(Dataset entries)
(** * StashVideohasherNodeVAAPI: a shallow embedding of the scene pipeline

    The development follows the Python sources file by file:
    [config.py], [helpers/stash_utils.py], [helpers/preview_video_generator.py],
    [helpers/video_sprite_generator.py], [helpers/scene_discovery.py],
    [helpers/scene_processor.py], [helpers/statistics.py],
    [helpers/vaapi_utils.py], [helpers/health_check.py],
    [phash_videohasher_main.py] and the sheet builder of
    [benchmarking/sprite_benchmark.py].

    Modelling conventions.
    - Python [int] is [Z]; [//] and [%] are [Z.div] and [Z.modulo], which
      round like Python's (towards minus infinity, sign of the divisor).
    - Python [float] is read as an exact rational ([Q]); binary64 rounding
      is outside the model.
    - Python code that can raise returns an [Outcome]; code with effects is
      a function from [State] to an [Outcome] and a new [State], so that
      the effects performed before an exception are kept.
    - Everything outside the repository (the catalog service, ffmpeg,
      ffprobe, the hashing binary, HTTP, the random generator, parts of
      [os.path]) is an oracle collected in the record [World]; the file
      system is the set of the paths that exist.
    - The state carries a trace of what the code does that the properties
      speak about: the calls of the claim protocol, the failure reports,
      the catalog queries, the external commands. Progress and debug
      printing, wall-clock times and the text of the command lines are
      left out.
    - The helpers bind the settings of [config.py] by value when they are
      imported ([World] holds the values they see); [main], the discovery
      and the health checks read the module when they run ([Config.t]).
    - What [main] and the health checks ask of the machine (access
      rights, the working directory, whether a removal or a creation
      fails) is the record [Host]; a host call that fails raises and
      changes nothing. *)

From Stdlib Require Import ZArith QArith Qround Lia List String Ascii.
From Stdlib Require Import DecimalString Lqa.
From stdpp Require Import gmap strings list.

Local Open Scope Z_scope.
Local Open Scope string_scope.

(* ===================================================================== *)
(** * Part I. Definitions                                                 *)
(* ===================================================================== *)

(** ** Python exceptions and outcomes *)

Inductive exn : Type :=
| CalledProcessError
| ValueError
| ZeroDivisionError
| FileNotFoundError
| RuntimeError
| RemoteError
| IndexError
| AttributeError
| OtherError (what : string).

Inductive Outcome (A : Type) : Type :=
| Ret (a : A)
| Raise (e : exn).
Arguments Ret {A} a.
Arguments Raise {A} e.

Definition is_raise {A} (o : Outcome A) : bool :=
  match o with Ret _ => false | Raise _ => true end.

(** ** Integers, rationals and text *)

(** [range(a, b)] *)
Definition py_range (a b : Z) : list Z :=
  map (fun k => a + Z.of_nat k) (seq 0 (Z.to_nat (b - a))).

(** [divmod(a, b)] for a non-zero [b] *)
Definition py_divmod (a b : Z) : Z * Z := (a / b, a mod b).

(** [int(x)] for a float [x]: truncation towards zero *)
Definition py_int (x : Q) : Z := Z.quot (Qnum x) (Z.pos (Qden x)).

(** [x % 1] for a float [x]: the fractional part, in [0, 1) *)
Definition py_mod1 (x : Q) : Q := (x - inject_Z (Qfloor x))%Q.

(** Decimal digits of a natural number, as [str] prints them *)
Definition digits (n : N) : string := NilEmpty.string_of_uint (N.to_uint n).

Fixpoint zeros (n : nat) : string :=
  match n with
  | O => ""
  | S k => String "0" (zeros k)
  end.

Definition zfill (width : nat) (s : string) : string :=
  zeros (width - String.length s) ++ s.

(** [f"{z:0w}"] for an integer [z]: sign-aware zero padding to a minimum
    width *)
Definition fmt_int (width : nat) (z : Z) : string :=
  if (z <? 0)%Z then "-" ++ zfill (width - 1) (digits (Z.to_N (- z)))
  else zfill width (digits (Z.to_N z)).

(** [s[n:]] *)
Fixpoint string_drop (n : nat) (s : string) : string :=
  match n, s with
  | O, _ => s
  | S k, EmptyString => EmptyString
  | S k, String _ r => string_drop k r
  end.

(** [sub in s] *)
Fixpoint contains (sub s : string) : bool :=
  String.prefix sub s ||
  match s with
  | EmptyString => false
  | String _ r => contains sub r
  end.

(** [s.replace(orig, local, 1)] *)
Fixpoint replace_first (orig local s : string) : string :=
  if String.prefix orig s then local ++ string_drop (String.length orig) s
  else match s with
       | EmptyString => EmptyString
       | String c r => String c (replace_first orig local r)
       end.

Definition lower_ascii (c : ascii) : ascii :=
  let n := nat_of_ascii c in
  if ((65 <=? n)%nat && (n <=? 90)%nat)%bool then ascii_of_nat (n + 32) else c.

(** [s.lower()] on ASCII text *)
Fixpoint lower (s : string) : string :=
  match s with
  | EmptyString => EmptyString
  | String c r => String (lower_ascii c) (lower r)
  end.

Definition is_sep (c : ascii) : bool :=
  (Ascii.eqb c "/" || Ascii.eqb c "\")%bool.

→ **WHAT IS BEING ASKED**
This exercise requires the lines of the entries containing the string "World".

→ **ANSWER TO THE EXERCISE**
      [os.path]) is an oracle collected in the record [World]; the file
      imported ([World] holds the values they see); [main], the discovery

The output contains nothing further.